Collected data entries

=-=-=-=-=

(** * ClawdeBot dashboard: the live-state client and the bot-state route

    A shallow embedding of [hooks/use-bot-stream.ts] (the React hook
    [useBotStream]: WebSocket callbacks, reconnect timer, fallback fetch) and
    of the [GET] handler of the [/api/bot] route, followed by the properties
    of the specification that concern them.

    JavaScript values are an inductive type over [gmap string] (objects) and
    [list] (arrays); numbers are exact rationals ([Qc]).  Every number the
    reconnect policy computes (3000, 4500, 6750, 10125, 15187.5, 22781.25,
    30000) is a dyadic rational that binary64 represents exactly, so the
    rational arithmetic agrees with the floating-point one on them.

    Code that can throw lives in a small state-and-exception monad [M]: the
    state part survives a throw, as the React setters already called before an
    exception keep their effect. *)

From Stdlib Require Import QArith Qcanon Lqa.
From stdpp Require Import gmap strings list fin_maps pretty.

#[local] Set Warnings "-register-all".

(** ** JavaScript values *)

Inductive value : Type :=
  | VUndefined
  | VNull
  | VBool (b : bool)
  | VNum (q : Qc)
  | VStr (s : string)
  | VArr (l : list value)
  | VObj (m : gmap string value).

(** Integer literals of the source, as numbers. *)
Definition num (z : Z) : Qc := Q2Qc (inject_Z z).

(** [a <= b] on numbers, as a boolean. *)
Definition Qc_leb (a b : Qc) : bool := Qle_bool a b.

(** [Math.min(a, b)]. *)
Definition Math_min (a b : Qc) : Qc := if Qc_leb a b then a else b.

(** ToBoolean: [undefined], [null], [false], [0] and the empty string are
    falsy; every object and array is truthy. *)
Definition truthy (v : value) : bool :=
  match v with
  | VUndefined | VNull => false
  | VBool b => b
  | VNum q => negb (Qc_eq_bool q (num 0))
  | VStr s => negb (String.eqb s "")
  | VArr _ | VObj _ => true
  end.

(** [a || b]. *)
Definition js_or (a b : value) : value := if truthy a then a else b.

(** [v === "s"] for a string literal [s], as the [switch] compares. *)
Definition strict_eq_str (v : value) (s : string) : bool :=
  match v with
  | VStr s' => String.eqb s' s
  | _ => false
  end.

Definition is_undefined (v : value) : bool :=
  match v with VUndefined => true | _ => false end.

(** The characters of a string, each as a one-character string. *)
Fixpoint chars (s : string) : list value :=
  match s with
  | EmptyString => []
  | String a s' => VStr (String a EmptyString) :: chars s'
  end.

(** Index keys ["0"], ["1"], ... of an array-like. *)
Definition indexed (l : list value) : gmap string value :=
  list_to_map (imap (fun i x => (pretty i, x)) l).

(** The own enumerable properties that an object spread [{...v}] copies:
    the entries of an object, the indices of an array or of a string, and
    nothing for [undefined], [null], booleans and numbers. *)
Definition own_props (v : value) : gmap string value :=
  match v with
  | VObj m => m
  | VArr l => indexed l
  | VStr s => indexed (chars s)
  | _ => ∅
  end.

(** [{...a, ...b}]: the properties of [b] win. *)
Definition spread2 (a b : value) : value := VObj (own_props b ∪ own_props a).

(** What [JSON.stringify] followed by a parse leaves of a value: properties
    whose value is [undefined] are dropped from objects, and [undefined]
    array elements become [null]. *)
Fixpoint to_json (v : value) : value :=
  match v with
  | VArr l => VArr (map (fun x => if is_undefined x then VNull else to_json x) l)
  | VObj m => VObj (omap (fun x => if is_undefined x then None else Some (to_json x)) m)
  | _ => v
  end.

(** A property as JSON keeps it: dropped when [undefined]. *)
Definition json_prop (x : value) : option value :=
  if is_undefined x then None else Some (to_json x).

(** The values of the flat state file: [null], booleans, numbers, strings. *)
Definition scalar (v : value) : bool :=
  match v with
  | VNull | VBool _ | VNum _ | VStr _ => true
  | _ => false
  end.

(** [Array.prototype.slice(start, end)] with its treatment of negative and
    out-of-range indices; [fin = None] is an omitted [end]. *)
Definition js_slice {A} (start : Z) (fin : option Z) (l : list A) : list A :=
  let len := Z.of_nat (length l) in
  let k := if (start <? 0)%Z then Z.max (len + start) 0 else Z.min start len in
  let final :=
    match fin with
    | None => len
    | Some e => if (e <? 0)%Z then Z.max (len + e) 0 else Z.min e len
    end in
  take (Z.to_nat (Z.max (final - k) 0)) (drop (Z.to_nat k) l).

(** ** Exceptions and the monad *)

Record exn := Exn { exn_name : string; exn_message : string }.

(** [String(error)] for an [Error] object. *)
Definition String_of_exn (e : exn) : string :=
  exn_name e +:+ ": " +:+ exn_message e.

Inductive result (A : Type) : Type :=
  | Ok (a : A)
  | Throw (e : exn).
Arguments Ok {A} a.
Arguments Throw {A} e.

Definition M (S A : Type) : Type := S -> result A * S.

#[global] Instance M_ret {S} : MRet (M S) := fun A a s => (Ok a, s).

#[global] Instance M_bind {S} : MBind (M S) := fun A B f c s =>
  match c s with
  | (Ok a, s') => f a s'
  | (Throw e, s') => (Throw e, s')
  end.

Definition throw {S A} (e : exn) : M S A := fun s => (Throw e, s).

(** [try { body } catch (e) { handler e }]. *)
Definition try_catch {S A} (body : M S A) (handler : exn -> M S A) : M S A :=
  fun s =>
    match body s with
    | (Ok a, s') => (Ok a, s')
    | (Throw e, s') => handler e s'
    end.

Definition get_st {S} : M S S := fun s => (Ok s, s).
Definition modify {S} (f : S -> S) : M S unit := fun s => (Ok tt, f s).
Definition when {S} (b : bool) (c : M S unit) : M S unit := if b then c else mret tt.

(** The state a computation leaves behind. *)
Definition exec {S A} (c : M S A) (s : S) : S := snd (c s).

(** Property read [v.k] for the keys this code reads ([type], [data],
    [state], [actions], the snake_case fields, ...), none of which is a
    built-in property of arrays, strings, numbers or booleans: on an object
    the stored value or [undefined], on [undefined] and [null] a TypeError,
    on anything else [undefined]. *)
Definition get_prop {S} (v : value) (k : string) : M S value :=
  match v with
  | VObj m => mret (default VUndefined (m !! k))
  | VUndefined =>
      throw (Exn "TypeError" ("Cannot read properties of undefined (reading '" +:+ k +:+ "')"))
  | VNull =>
      throw (Exn "TypeError" ("Cannot read properties of null (reading '" +:+ k +:+ "')"))
  | _ => mret VUndefined
  end.

(** The outcome of [JSON.parse] on a text (also of [res.json()] on a body):
    the parser is the engine's, so the model takes its outcome as input. *)
Inductive parse_result : Type :=
  | ParseThrows (e : exn)
  | Parsed (v : value).

Definition JSON_parse {S} (p : parse_result) : M S value :=
  match p with
  | ParseThrows e => throw e
  | Parsed v => mret v
  end.

(** ** The hook [useBotStream] (hooks/use-bot-stream.ts) *)

Definition RECONNECT_DELAY : Qc := num 3000.
Definition MAX_RECONNECT_DELAY : Qc := num 30000.

(** The React state cells and refs of one [useBotStream] instance, and what
    the hook has asked of its environment: console lines, pending timers
    (identifier and delay), sockets created and closed, fallback fetches
    started.  [state] is whatever value was last set ([BotState | null] by
    its declaration); [trades] and [actions] are arrays by theirs. *)
Record client := Client {
  isConnected : bool;
  state : value;
  trades : list value;
  actions : list value;
  error : option string;
  wsRef : option nat;
  reconnectTimeoutRef : option nat;
  reconnectDelayRef : Qc;
  mountedRef : bool;
  console : list string;
  timers : list (nat * Qc);
  next_id : nat;
  sockets_closed : list nat;
  fetches_started : nat
}.

(** The cells as [useState] and [useRef] initialise them. *)
Definition initial_client : client :=
  {| isConnected := false; state := VNull; trades := []; actions := [];
     error := None; wsRef := None; reconnectTimeoutRef := None;
     reconnectDelayRef := RECONNECT_DELAY; mountedRef := true;
     console := []; timers := []; next_id := 1; sockets_closed := [];
     fetches_started := 0 |}.

Definition setIsConnected (b : bool) : M client unit := modify (fun c =>
  Client b (state c) (trades c) (actions c) (error c) (wsRef c)
    (reconnectTimeoutRef c) (reconnectDelayRef c) (mountedRef c) (console c)
    (timers c) (next_id c) (sockets_closed c) (fetches_started c)).

(** [setState(prev => f prev)]; [setState(v)] is [setState_with (fun _ => v)]. *)
Definition setState_with (f : value -> value) : M client unit := modify (fun c =>
  Client (isConnected c) (f (state c)) (trades c) (actions c) (error c) (wsRef c)
    (reconnectTimeoutRef c) (reconnectDelayRef c) (mountedRef c) (console c)
    (timers c) (next_id c) (sockets_closed c) (fetches_started c)).
Definition setState (v : value) : M client unit := setState_with (fun _ => v).

Definition setTrades_with (f : list value -> list value) : M client unit := modify (fun c =>
  Client (isConnected c) (state c) (f (trades c)) (actions c) (error c) (wsRef c)
    (reconnectTimeoutRef c) (reconnectDelayRef c) (mountedRef c) (console c)
    (timers c) (next_id c) (sockets_closed c) (fetches_started c)).
Definition setTrades (l : list value) : M client unit := setTrades_with (fun _ => l).

Definition setActions_with (f : list value -> list value) : M client unit := modify (fun c =>
  Client (isConnected c) (state c) (trades c) (f (actions c)) (error c) (wsRef c)
    (reconnectTimeoutRef c) (reconnectDelayRef c) (mountedRef c) (console c)
    (timers c) (next_id c) (sockets_closed c) (fetches_started c)).
Definition setActions (l : list value) : M client unit := setActions_with (fun _ => l).

Definition setError (e : option string) : M client unit := modify (fun c =>
  Client (isConnected c) (state c) (trades c) (actions c) e (wsRef c)
    (reconnectTimeoutRef c) (reconnectDelayRef c) (mountedRef c) (console c)
    (timers c) (next_id c) (sockets_closed c) (fetches_started c)).

Definition set_wsRef (w : option nat) : M client unit := modify (fun c =>
  Client (isConnected c) (state c) (trades c) (actions c) (error c) w
    (reconnectTimeoutRef c) (reconnectDelayRef c) (mountedRef c) (console c)
    (timers c) (next_id c) (sockets_closed c) (fetches_started c)).

Definition set_reconnectTimeoutRef (t : option nat) : M client unit := modify (fun c =>
  Client (isConnected c) (state c) (trades c) (actions c) (error c) (wsRef c)
    t (reconnectDelayRef c) (mountedRef c) (console c)
    (timers c) (next_id c) (sockets_closed c) (fetches_started c)).

Definition set_reconnectDelayRef (d : Qc) : M client unit := modify (fun c =>
  Client (isConnected c) (state c) (trades c) (actions c) (error c) (wsRef c)
    (reconnectTimeoutRef c) d (mountedRef c) (console c)
    (timers c) (next_id c) (sockets_closed c) (fetches_started c)).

=-=-=-=-=

→ **TASK**
Looking at the entries above, copy out every line in which "followed" occurs.

→ **ANSWER AREA**
    of the [GET] handler of the [/api/bot] route, followed by the properties
(** What [JSON.stringify] followed by a parse leaves of a value: properties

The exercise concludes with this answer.